Targeted therapy with the BRAF inhibitor is due to the fact that this gene is mutated in more than 50% of the cutaneous melanoma cases, the result of which is an alteration in the BRAF protein that assists in the accelerated growth of cancer cells [66, 67]. In the same signaling pathway, MEK gene inhibitors also reduce BRAF gene mutations and currently constitute the care standard in combination with BRAF inhibitors. This is because the progression-free survival of the isolated use of vemurafenib (inhibitor BRAF) allows for the development of melanoma resistance, while the association of another inhibitor verifies greater efficacy. The use of these combination therapies is approved by the FDA and includes vemurafenib/cobimetinib; dabrafenib/tramatenib; and encorafenib/binimetinib, the first being BRAF inhibitors and the second being MEK inhibitors [67, 68].

Although this combination prolongs survival and is the first choice for symptomatic patients with high tumor burden, acquisition of resistance is still a limiting factor for the development of an effective therapy [68]. Another limitation is the fact that this treatment does not cover 100% of the cutaneous melanomas, as it is not effective for those that do not present any BRAF gene mutation [67]. When compared to immunotherapy, targeted therapy offers a faster response and, clinically, the combination of both ends up being a treatment option [68].
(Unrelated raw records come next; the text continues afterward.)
Definition _handle_ack (m : Message) : M Json :=
  match given (m_task_id m) with
  | None => mret (error "Missing 'task_id' field")
  | Some tid =>
      success ← on_qm (QM.acknowledge tid);
      if success : bool then
        let w := default "" (m_worker_id m) in
        _ ← on_registry (λ r, (tt, Registry.complete_task w tid (e_mono env) r));
        let qn := default "unknown" (m_queue m) in
        _ ← on_metrics (Metrics.record_ack qn tid (e_mono env));
        _ ← if_wal (on_wal (Wal.update_task_status tid "done" None None (e_time env)))
                   (mret false);
        mret (JObj [("status", JStr "ok");
                    ("message", JStr ("Task " +:+ tid +:+ " acknowledged"))])
      else mret (error ("Task " +:+ tid +:+ " not found in-flight"))
  end.

(** The payload of the stub [_handle_nack] stores: that of the first of the
    first hundred dead letters with this id, or [{}]. *)
Definition stub_payload (tid : string) (s : QM.t) : Json :=
  match head (filter (λ d, DLQ.s_task_id d = tid) (DLQ.peek 100 (QM.dead_letter_queue s))) with
  | Some d => DLQ.s_payload d
  | None => JObj []
  end.

Definition task_stub (tid qn : string) (p : Json) (n : Z) : Task :=
  set_attempts n (new_task tid qn p (e_time env)).

(** The persistence step of [_handle_nack]. *)
Definition persist_nack (tid : string) (r : QM.NackResult) : M unit :=
  if bool_decide (QM.n_action r = "dead_lettered") then
    s ← get queue_manager;
    on_wal (λ db, (tt, Wal.add_to_dlq
                         (task_stub tid (QM.n_queue_name r) (stub_payload tid s)
                            (QM.n_attempts r))
                         "max retries exceeded" (e_time env) db))
  else
    _ ← on_wal (Wal.update_task_status tid "pending" (Some (QM.n_attempts r)) None
                  (e_time env));
    mret tt.

Definition _handle_nack (m : Message) : M Json :=
  match given (m_task_id m) with
  | None => mret (error "Missing 'task_id' field")
  | Some tid =>
      result ← on_qm (QM.negative_acknowledge tid (e_time env));
      match result with
      | None => mret (error ("Task " +:+ tid +:+ " not found in-flight"))
      | Some r =>
          let w := default "" (m_worker_id m) in
          let dead := bool_decide (QM.n_action r = "dead_lettered") in
          _ ← on_registry (λ g, (tt, Registry.complete_task w tid (e_mono env) g));
          _ ← on_metrics (Metrics.record_nack (QM.n_queue_name r) tid dead);
          _ ← if_wal (persist_nack tid r) (mret tt);
          mret (JObj [("status", JStr "ok"); ("action", JStr (QM.n_action r));
                      ("attempts", JInt (QM.n_attempts r));
                      ("message",
                         JStr (if dead then "Task " +:+ tid +:+ " moved to DLQ"
                               else "Task " +:+ tid +:+ " re-queued for retry"))])
      end
  end.

(** ** Administration *)

(** A row of the dead letter table as [DLQ_LIST] returns it, its payload
    parsed back when it parses. *)
Definition dlq_row_json (r : Wal.DlqRow) : Json :=
  JObj [("task_id", JStr (Wal.q_task_id r)); ("queue_name", JStr (Wal.q_queue_name r));
        ("payload", match loads (Wal.q_payload r) with
                    | Some p => p
                    | None => JStr (Wal.q_payload r)
                    end);
        ("final_error", json_opt_str (Wal.q_final_error r));
        ("attempts", JInt (Wal.q_attempts r));
        ("dead_lettered_at", JFloat (Wal.q_dead_lettered_at r))].

Definition dlq_list_reply (tasks : list Json) : Json :=
  JObj [("status", JStr "ok"); ("count", JInt (Z.of_nat (length tasks)));
        ("tasks", JArr tasks)].

Definition _handle_dlq_list (m : Message) : M Json :=
  let limit := default 50%Z (m_limit m) in
  if_wal
    (rows ← on_wal (λ db, (Wal.get_dlq_tasks (m_queue m) limit db, db));
     match rows with
     | Some rows => mret (dlq_list_reply (dlq_row_json <$> rows))
     | None => raise
     end)
    (s ← get queue_manager;
     let tasks := DLQ.peek limit (QM.dead_letter_queue s) in
     let tasks := match given (m_queue m) with
                  | Some qn => filter (λ d, DLQ.s_queue_name d = qn) tasks
                  | None => tasks
                  end in
     mret (dlq_list_reply (DLQ.summary_json <$> tasks))).

Definition replay_reply (tid new_tid : string) : Json :=
  JObj [("status", JStr "ok"); ("action", JStr "replayed");
        ("original_task_id", JStr tid); ("new_task_id", JStr new_tid)].

(** A payload that does not parse raises after the row has been deleted. *)
Definition _handle_dlq_replay (m : Message) : M Json :=
  match given (m_task_id m) with
  | None => mret (error "Missing 'task_id' field")
  | Some tid =>
      if_wal
        (row ← on_wal (Wal.replay_dlq_task tid);
         match row with
         | None => mret (error ("Task " +:+ tid +:+ " not found in DLQ"))
         | Some r =>
             match loads (Wal.q_payload r) with
             | None => raise
             | Some p =>
                 new_tid ← on_qm (QM.enqueue (Wal.q_queue_name r) p (e_uuid env) (e_time env));
                 _ ← persist_enqueued (Wal.q_queue_name r) new_tid;
                 mret (replay_reply tid new_tid)
             end
         end)
        (success ← on_qm (QM.dlq_retry tid);
         if success : bool then mret (replay_reply tid tid)
         else mret (error ("Task " +:+ tid +:+ " not found in DLQ")))
  end.

(** [for tid in to_remove: await dlq.remove(tid)] *)
Fixpoint remove_each (tids : list string) (s : QM.t) : QM.t :=
  match tids with
  | [] => s
  | tid :: tids => remove_each tids (QM.dlq_remove tid s).2
  end.

(** Purging one queue of the in-memory dead letter queue. *)
Definition purge_queue (qn : string) (s : QM.t) : nat * QM.t :=
  let to_remove :=
    (filter (λ p, queue_name p.2 = qn) (DLQ._tasks (QM.dead_letter_queue s))).*1 in
  (length to_remove, remove_each to_remove s).

Definition _handle_dlq_purge (m : Message) : M Json :=
  purged ← if_wal
    (on_wal (Wal.purge_dlq (m_queue m)))
    (match given (m_queue m) with
     | Some qn => on_qm (purge_queue qn)
     | None => on_qm QM.dlq_purge
     end);
  mret (JObj [("status", JStr "ok"); ("action", JStr "purged");
              ("count", JInt (Z.of_nat purged))]).

Definition wal_stats_json (st : gmap string nat * nat) : Json :=
  JObj [("tasks_by_status",
           JObj ((λ p, (p.1, JInt (Z.of_nat p.2))) <$> map_to_list st.1));
        ("dlq_count", JInt (Z.of_nat st.2)); ("db_path", JStr (e_db_path env))].

Definition _handle_stats (m : Message) : M Json :=
  q ← get (QM.get_stats ∘ queue_manager);
  r ← get (Registry.get_stats ∘ worker_registry);
  l ← on_shedder (λ sys, Shedder.get_stats sys (e_mono env));
  x ← get (Metrics.get_stats (e_mono env) ∘ metrics);
  n ← get _active_connections;
  let stats := [("status", JStr "ok"); ("queue_manager", q); ("worker_registry", r);
                ("load_shedder", l); ("metrics", x); ("active_connections", JInt n)] in
  if_wal
    (w ← on_wal (λ db, (Wal.get_stats db, db));
     mret (JObj (stats ++ [("wal_store", wal_stats_json w)])))
    (mret (JObj stats)).

Definition on_snapshot (names : list string) : M Metrics.Snapshot := λ b,
  let '(o, x) := Metrics.snapshot (e_mono env) names (metrics b) in
  (o, set_metrics x b).

(** [snapshot["queues"][name]["depth"] = ..] for the names that are there. *)
Definition with_depth (n : Z) (x : Metrics.QueueMetrics) : Metrics.QueueMetrics :=
  Metrics.mkQueueMetrics n (Metrics.qm_produce_rate x) (Metrics.qm_throughput x)
    (Metrics.qm_p50 x) (Metrics.qm_p95 x) (Metrics.qm_p99 x) (Metrics.qm_produced x)
    (Metrics.qm_acked x) (Metrics.qm_nacked x).

Fixpoint fill_depths (s : QM.t) (names : list string) (qs : dict string Metrics.QueueMetrics) :
    dict string Metrics.QueueMetrics :=
  match names with
  | [] => qs
  | name :: names =>
      fill_depths s names
        (match dget name qs with
         | Some x => dset name (with_depth (Z.of_nat (QM.queue_depth name s)) x) qs
         | None => qs
         end)
  end.

Definition worker_json (w : Registry.WorkerInfo) : Json :=
  JObj [("id", JStr (Registry.worker_id w)); ("latency_ms", JInt 0);
        ("status", JStr (Registry.w_status w))].

(** The number the dashboard shows as the size of the dead letter queue:
    the length of a listing that [get_dlq_tasks] cuts at 100 rows. *)
Definition dlq_total (b : Broker) : nat :=
  match wal_store b with
  | Some db => length (default [] (Wal.get_dlq_tasks None 100 db))
  | None => length (DLQ.peek 1000 (QM.dead_letter_queue (queue_manager b)))
  end.

Definition _get_metrics_snapshot : M Json :=
  names ← get (dkeys ∘ QM._queues ∘ queue_manager);
  sn ← on_snapshot names;
  s ← get queue_manager;
  let queues := fill_depths s names (Metrics.sn_queues sn) in
  r ← get worker_registry;
  dlq ← get dlq_total;
  n ← get _active_connections;
  l ← on_shedder (λ sys, Shedder.get_stats sys (e_mono env));
  mret (JObj
    [("queues", JObj ((λ p, (p.1, Metrics.queue_metrics_json p.2)) <$> queues));
     ("broker",
        JObj [("uptime_seconds", JFloat (Metrics.sn_uptime sn));
              ("tracked_in_flight", JInt (Metrics.sn_tracked sn));
              ("in_flight_tasks", JInt (Z.of_nat (QM.in_flight_count s)));
              ("active_connections", JInt n)]);
     ("status", JStr "ok");
     ("workers",
        JObj [("active", JArr (worker_json <$> Registry.get_active_workers r));
              ("evicted_count", JInt (Registry._total_evictions r))]);
     ("dlq", JObj [("total_tasks", JInt (Z.of_nat dlq))]);
     ("load_shedder", l)]).

Definition _handle_metrics (m : Message) : M Json := _get_metrics_snapshot.

(** ** Dashboard actions *)

Definition empty_message : Message := mkMessage None None None None None None None.

Definition _get_dlq_listing : M Json := _handle_dlq_list empty_message.
Definition _get_stats_snapshot : M Json := _handle_stats empty_message.

(** Closing the stream writer is not part of the state. *)
Definition age_worker (now : Q) (w : Registry.WorkerInfo) : Registry.WorkerInfo :=
  Registry.mkWorker (Registry.worker_id w) (Registry.queues w) (Registry.address w)
    (Registry.registered_at w) (now - 10)%Q (Registry.in_flight_tasks w)
    (Registry.task_start_times w) (Registry.writer w) (Registry.w_status w).

Definition _crash_worker_handler : M Json :=
  r ← get worker_registry;
  let active := Registry.get_active_workers r in
  match active !! (e_pick env `mod` length active) with
  | None => mret (JObj [("status", JStr "error");
                        ("message", JStr "No active workers to crash")])
  | Some w =>
      _ ← on_registry (λ r, (tt, Registry.with_workers
             (dset (Registry.worker_id w) (age_worker (e_time env) w)) r));
      mret (JObj [("status", JStr "ok");
                  ("message", JStr ("Worker " +:+ Registry.worker_id w +:+ " crashed"))])
  end.

(** The loop over [peek(limit=1000)], counting the successes. *)
Fixpoint retry_each (tids : list string) (s : QM.t) : nat * QM.t :=
  match tids with
  | [] => (0, s)
  | tid :: tids =>
      let '(ok, s) := QM.dlq_retry tid s in
      let '(n, s) := retry_each tids s in
      ((if ok : bool then S n else n), s)
  end.

Definition _replay_dlq_handler : M Json :=
  n ← on_qm (λ s, retry_each (DLQ.s_task_id <$> DLQ.peek 1000 (QM.dead_letter_queue s)) s);
  mret (JObj [("status", JStr "ok");
              ("message", JStr ("Replayed " +:+ pretty n +:+ " tasks"))]).

Definition _reset_handler : M Json :=
  _ ← on_qm (λ s, (tt, QM.reset s));
  _ ← if_wal (on_wal (λ db, (tt, Wal.clear_all_data db))) (mret tt);
  _ ← on_metrics (Metrics.reset (e_mono env));
  mret (JObj [("status", JStr "ok"); ("message", JStr "System fully reset to scratch")]).

(** ** Dispatch *)

Definition handlers : dict string (Message → M Json) :=
  [("PRODUCE", _handle_produce); ("CONSUME", _handle_consume);
   ("REGISTER", _handle_register); ("HEARTBEAT", _handle_heartbeat);
   ("ACK", _handle_ack); ("NACK", _handle_nack);
   ("DLQ_LIST", _handle_dlq_list); ("DLQ_REPLAY", _handle_dlq_replay);
   ("DLQ_PURGE", _handle_dlq_purge); ("STATS", _handle_stats);
   ("METRICS", _handle_metrics)].

Definition _dispatch (m : Message) : M Json :=
  match given (m_command m) with
  | None => mret (error "Missing 'command' field")
  | Some c =>
      match dget c handlers with
      | None => mret (error ("Unknown command: " +:+ c))
      | Some h => h m
      end
  end.

(** ** Crash recovery: phase 1 of [start] *)

Fixpoint recover_rows (rows : list Wal.TaskRow) : M nat :=
  match rows with
  | [] => mret 0
  | r :: rows =>
      match loads (Wal.r_payload r) with
      | None => raise
      | Some p =>
          _ ← on_qm (QM.enqueue_recovered (Wal.r_queue_name r) (Wal.r_task_id r) p
                       (Wal.r_attempts r) (e_time env));
          _ ← on_wal (Wal.update_task_status (Wal.r_task_id r) "pending"
                        (Some (Wal.r_attempts r)) None (e_time env));
          n ← recover_rows rows;
          mret (S n)
      end
  end.

Definition start_recovery : M nat :=
  if_wal (rows ← on_wal (λ db, (Wal.load_pending_tasks db, db)); recover_rows rows) (mret 0).

(** One pass of the eviction loop the server starts. *)
Definition eviction_sweep (iter : Registry.WorkerInfo → list string) : M unit := λ b,
  let '(r, s) := Registry.evict_dead_workers iter (e_time env) (worker_registry b)
                   (Some (queue_manager b)) in
  (Some tt, set_registry r (set_qm (default (queue_manager b) s) b)).
End handlers.
End Server.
Due to all these limitations pointed out, it is necessary to search for new therapeutic strategies in order to fully approach the patient and improve the prognosis. Furthermore, resistance to treatment is one of the main challenges to be overcome, as well as the side effects observed in immunotherapy [69]. In the medical, biomedical, and pre-clinical research studies, the cell lines are extremely important, such as animal cell culturing, since they provide almost all the genetic properties of cancer. In addition, apart from these cells derived from an in vivo sample, the environmental differences between the microenvironments such as the oxygen percentage and the tumor’s interactions with other cells can change the results of the studies. However, the cell line, handled in an in vitro model, allows for the study of pathological features and for the application of new theories that cannot be carried out in vivo, especially as a preclinical model of a therapeutic view and, for this reason, widely used in cancer and drug research studies [70, 71].

Purinergic system: a brief characterization

The purinergic system is a signaling cell pathway present in basically all body tissues, composed by extracell molecules of nucleotides and nucleosides, receptors and enzymes (ectoenzymes), which participate in physiologic and pathologic mechanisms of the human organism, such as cell proliferation, differentiation, and death, as well as immunomodulation [72,73,74,75]. A recent study hypothesized on the potential role of the purinergic system on therapy in cardiovascular diseases mediated by SARS-CoV-2 [76].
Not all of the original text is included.